On 2025-05-08 10:19, Prof. Dr. Peter Bernard Ladkin wrote:

> Say I am a provider of software to be used in safety functions to the 
> 61508 standard. CTRL OS offers certain functions which I need. I have 
> (at least) two options. One is to write them myself. The second is to 
> use CTRL OS as part of my software. There are (at least) two decision 
> criteria. One is: which option will cost me more (in terms of all 
> resources)? The second is: which option will enhance the quality of my 
> product?
> 
> I don't see how your response helps answer either of those two 
> questions for me.

I was answering your question, as you framed it. If I were discussing 
with such a provider, I expect they would have (very) different 
questions, and lots of additional criteria.

> Please keep in mind that anyone who chooses Option 2 is going to have 
> to provide evidence to an assessor that the development processes along 
> with the 50+ pieces of documentation mandated by 61508-3 have been 
> followed for the SW. If CTRL OS is to be a part of the software then 
> that requirement includes CTRL OS. But I think we have it on record, 
> don't we, that you didn't use such a development process for CTRL OS; 
> you probably don't have much of that required documentation.
> 
> How are you going to deal with that conundrum?

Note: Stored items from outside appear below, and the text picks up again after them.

(** One call of [connect]: it is recorded once, the hosts of [hosts_to_try]
    are attempted from the first one on, in order, and a failure leaves the
    configuration and the interactive flag as they were. *)
Lemma connect_frame cl :
  ∃ k, (k < length (hosts_to_try cl))%nat
     ∧ Client.events (Client.connect cl).2
       = Client.events cl ++ ConnectCalled :: attempts_from 0 (take (S k) (hosts_to_try cl))
     ∧ Client.hosts_and_ports (Client.connect cl).2 = hosts_to_try cl
     ∧ Client.is_interactive (Client.connect cl).2 = Client.is_interactive cl
     ∧ bootstraps (Client.connect cl).2 = S (bootstraps cl)
     ∧ (∀ e, (Client.connect cl).1 = Throws e → Client.config (Client.connect cl).2 = Client.config cl).
Proof.
  unfold Client.connect.
  set (cl0 := Client.record_event ConnectCalled cl).
  set (cl1 := match Client.hosts_and_ports cl0 with [] => _ | _ => _ end).
  assert (Hhosts1 : Client.hosts_and_ports cl1 = hosts_to_try cl).
  { unfold cl1, cl0, hosts_to_try. destruct cl as [? hs]; cbn. destruct hs; reflexivity. }
  assert (Hev1 : Client.events cl1 = Client.events cl ++ [ConnectCalled]).
  { unfold cl1, cl0. destruct cl as [? hs]; cbn. destruct hs; reflexivity. }
  assert (Hcfg1 : Client.config cl1 = Client.config cl).
  { unfold cl1, cl0. destruct cl as [? hs]; cbn. destruct hs; reflexivity. }
  assert (Hint1 : Client.is_interactive cl1 = Client.is_interactive cl).
  { unfold cl1, cl0. destruct cl as [? hs]; cbn. destruct hs; reflexivity. }
  assert (Hne : Client.hosts_and_ports cl1 ≠ []).
  { rewrite Hhosts1. apply hosts_to_try_nonempty. }
  destruct (connect_loop_failover _ 0 cl1 Hne eq_refl) as (k & Hk & _ & Hev).
  destruct (Client.connect_loop 0 (Client.hosts_and_ports cl1) cl1) as [r cl2] eqn:Hloop.
  destruct (connect_loop_frame _ _ _ _ _ Hloop) as (Hhosts2 & Hint2 & Hcount2 & Hcfg2).
  rewrite Nat.sub_0_r, Hev1, Hhosts1, <- app_assoc in Hev. simpl in Hev.
  assert (Hboot : bootstraps cl2 = S (bootstraps cl)).
  { unfold bootstraps. rewrite Hcount2, Hev1, List.filter_app, length_app. simpl. lia. }
  exists k. rewrite Hhosts1 in Hk.
  destruct r as [[]|e]; simpl.
  - destruct (after_handshake_frame cl2) as (Ha & Hb & Hc & Hd).
    unfold bootstraps in *. rewrite Ha, Hb, Hd.
    repeat split; try congruence; try lia.
  - repeat split; try congruence; try lia.
    intros e' [= <-]. rewrite (Hcfg2 e eq_refl). done.
Qed.

(** C1: the loop over the hosts follows the specification's failover: a
    fatal failure (authentication, required password) ends the bootstrap at
    that host, any other failure moves on to the next host or, at the last
    host, is thrown; the hosts attempted are the first [k + 1] ones, in
    order, where [k] is the host at which the bootstrap ended. *)
Theorem C1_failover (cl : Client.t) :
  Client.hosts_and_ports cl ≠ [] →
  ∃ k, (k < length (Client.hosts_and_ports cl))%nat
     ∧ failover 0 cl k (Client.connect_loop 0 (Client.hosts_and_ports cl) cl)
     ∧ Client.events (Client.connect_loop 0 (Client.hosts_and_ports cl) cl).2
       = Client.events cl ++ attempts_from 0 (take (S k) (Client.hosts_and_ports cl)).
Proof.
  intros Hne.
  destruct (connect_loop_failover _ 0 cl Hne eq_refl) as (k & Hk & Hrun & Hev).
  exists k. split; [lia|]. split; [done|].
  rewrite Hev. by rewrite Nat.sub_0_r.
Qed.

(** C2: after a first bootstrap that fails, a second one is made exactly
    when the failure is an authentication or required-password one, the
    session is interactive and neither a password nor [ask-password] is
    configured; it is made with [ask-password] set, and whatever it ends with
    is the result, so that [connect] has been called twice.  In every other
    case the result is that of the first bootstrap and [connect] has been
    called once. *)
Theorem C2_password_retry (cl : Client.t) :
  match (Client.connect cl).1 with
  | Returns _ =>
      Client.connect_or_ask_password cl = Client.connect cl
      ∧ bootstraps (Client.connect_or_ask_password cl).2 = S (bootstraps cl)
  | Throws e =>
      if may_ask_password cl e then
        let again := Client.with_config (setBool "ask-password" true) (Client.connect cl).2 in
        getRaw (Client.config again) "ask-password" = Some "true"
        ∧ Client.connect_or_ask_password cl = Client.connect again
        ∧ bootstraps (Client.connect_or_ask_password cl).2 = S (S (bootstraps cl))
      else
        Client.connect_or_ask_password cl = Client.connect cl
        ∧ bootstraps (Client.connect_or_ask_password cl).2 = S (bootstraps cl)
  end.
Proof.
  destruct (connect_frame cl) as (_ & _ & _ & _ & Hint & Hboot & Hcfg).
  unfold Client.connect_or_ask_password.
  destruct (Client.connect cl) as [r cl1] eqn:Hconnect. simpl in *.
  destruct r as [[]|e]; [done|].
  rewrite (Hcfg e eq_refl), Hint. unfold may_ask_password.
  destruct ((code e =? AUTHENTICATION_FAILED) || (code e =? REQUIRED_PASSWORD)) eqn:Hfatal.
  - apply orb_true_iff in Hfatal.
    assert (Hcodes : negb (code e =? AUTHENTICATION_FAILED) && negb (code e =? REQUIRED_PASSWORD)
                     = false) by (destruct Hfatal as [-> | ->]; [done|apply andb_false_r]).
    rewrite Hcodes. simpl.
    destruct (has (Client.config cl) "password"); simpl; [by rewrite andb_false_r|].
    destruct (getBool (Client.config cl) "ask-password" false); simpl;
      [by rewrite andb_false_r|].
    destruct (Client.is_interactive cl); simpl; [|done].
    split; [by rewrite lookup_insert_eq|]. split; [done|].
    destruct (connect_frame (Client.with_config (setBool "ask-password" true) cl1))
      as (_ & _ & _ & _ & _ & Hboot2 & _).
    rewrite Hboot2. unfold bootstraps in *. simpl. by rewrite Hboot.
  - apply orb_false_iff in Hfatal as [-> ->]. simpl. done.
Qed.

(** C10: started without any host, [connect] tries exactly one: the
    configured [host], or localhost, at the configured [port] or else, as
    security is inferred for that host, at [tcp_port_secure] or [tcp_port]
    or else at the default secure or plain port. *)
Theorem C10_default_host (cl : Client.t) :
  Client.hosts_and_ports cl = [] →
  let host := getString (Client.config cl) "host" "localhost" in
  let secure := ConnectionParameters.enableSecureConnection (Client.config cl) host None in
  let port :=
    to_UInt16
      match getRaw (Client.config cl) "port" with
      | Some explicit => parseInt explicit
      | None =>
          match getRaw (Client.config cl) (if secure then "tcp_port_secure" else "tcp_port") with
          | Some configured => parseInt configured
          | None => if secure then DBMS_DEFAULT_SECURE_PORT else DBMS_DEFAULT_PORT
          end
      end in
  Client.hosts_and_ports (Client.connect cl).2 = [HostAndPort.mk host (Some port)]
  ∧ Client.events (Client.connect cl).2
    = Client.events cl ++ [ConnectCalled; HostAttempted 0 (HostAndPort.mk host (Some port))].
Proof.
  intros Hempty host secure port.
  assert (Htry : hosts_to_try cl = [HostAndPort.mk host (Some port)]).
  { unfold hosts_to_try. rewrite Hempty. unfold ConnectionParameters.getPortFromConfig.
    fold host. fold secure. unfold port, getInt.
    destruct (getRaw (Client.config cl) "port"); simpl; [done|].
    destruct (getRaw (Client.config cl) _); done. }
  destruct (connect_frame cl) as (k & Hk & Hev & Hhosts & _).
  rewrite Htry in *. simpl in Hk. replace k with 0%nat in Hev by lia.
  split; [done|]. by rewrite Hev.
Qed.

End Bootstrap.

Section BootstrapRun.
#[local] Existing Instance Reference.error_codes.
#[local] Existing Instance Reference.defines.
#[local] Existing Instance Reference.build_options.
#[local] Existing Instance Reference.terminal.
#[local] Existing Instance Reference.syntax.
#[local] Existing Instance Reference.bare_process.
#[local] Existing Instance Reference.client_base.
#[local] Existing Instance Reference.server_first_down.

(** Hosts [a.example; b.example], the first one down. *)
Lemma C1_failover_witness :
  Client.hosts_and_ports Reference.two_hosts ≠ []
  ∧ ∃ k, (k < length (Client.hosts_and_ports Reference.two_hosts))%nat
       ∧ failover 0 Reference.two_hosts k
           (Client.connect_loop 0 (Client.hosts_and_ports Reference.two_hosts) Reference.two_hosts)
       ∧ Client.events
           (Client.connect_loop 0 (Client.hosts_and_ports Reference.two_hosts)
              Reference.two_hosts).2
         = Client.events Reference.two_hosts
           ++ attempts_from 0 (take (S k) (Client.hosts_and_ports Reference.two_hosts)).
Proof.
  split; [discriminate|].
  apply (C1_failover Reference.two_hosts). discriminate.
Defined.

(** With the first host down the bootstrap commits to the second one, and
    [connect] is called once. *)
Example failover_run :
  (Client.connect_or_ask_password Reference.two_hosts).1 = Returns ()
  ∧ ConnectionParameters.host
    <$> Client.connection_parameters (Client.connect_or_ask_password Reference.two_hosts).2
    = Some "b.example"
  ∧ Client.events (Client.connect_or_ask_password Reference.two_hosts).2
    = [ConnectCalled; HostAttempted 0 (HostAndPort.mk "a.example" None);
       HostAttempted 1 (HostAndPort.mk "b.example" (Some 9000))].
Proof. repeat split; vm_compute; reflexivity. Qed.

(** No host given and an empty configuration: localhost at the default
    port. *)
Lemma C10_default_host_witness :
  Client.hosts_and_ports Reference.no_host = []
  ∧ (Client.hosts_and_ports (Client.connect Reference.no_host).2
     = [HostAndPort.mk "localhost" (Some 9000)]
     ∧ Client.events (Client.connect Reference.no_host).2
       = [ConnectCalled; HostAttempted 0 (HostAndPort.mk "localhost" (Some 9000))]).
Proof.
  split; [reflexivity|].
  exact (C10_default_host Reference.no_host eq_refl).
Defined.

End BootstrapRun.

I believe your interpretation of the record may be inaccurate (or 
perhaps mine is :) ), but in any case we have some confidence 
(increasing over time) in our processes and in our documentation. We 
will continue to satisfy our assessors, and to support our customers in 
satisfying theirs. More importantly we are aiming for defensible safety, 
which I argue must take precedence over blind compliance.

br
Paul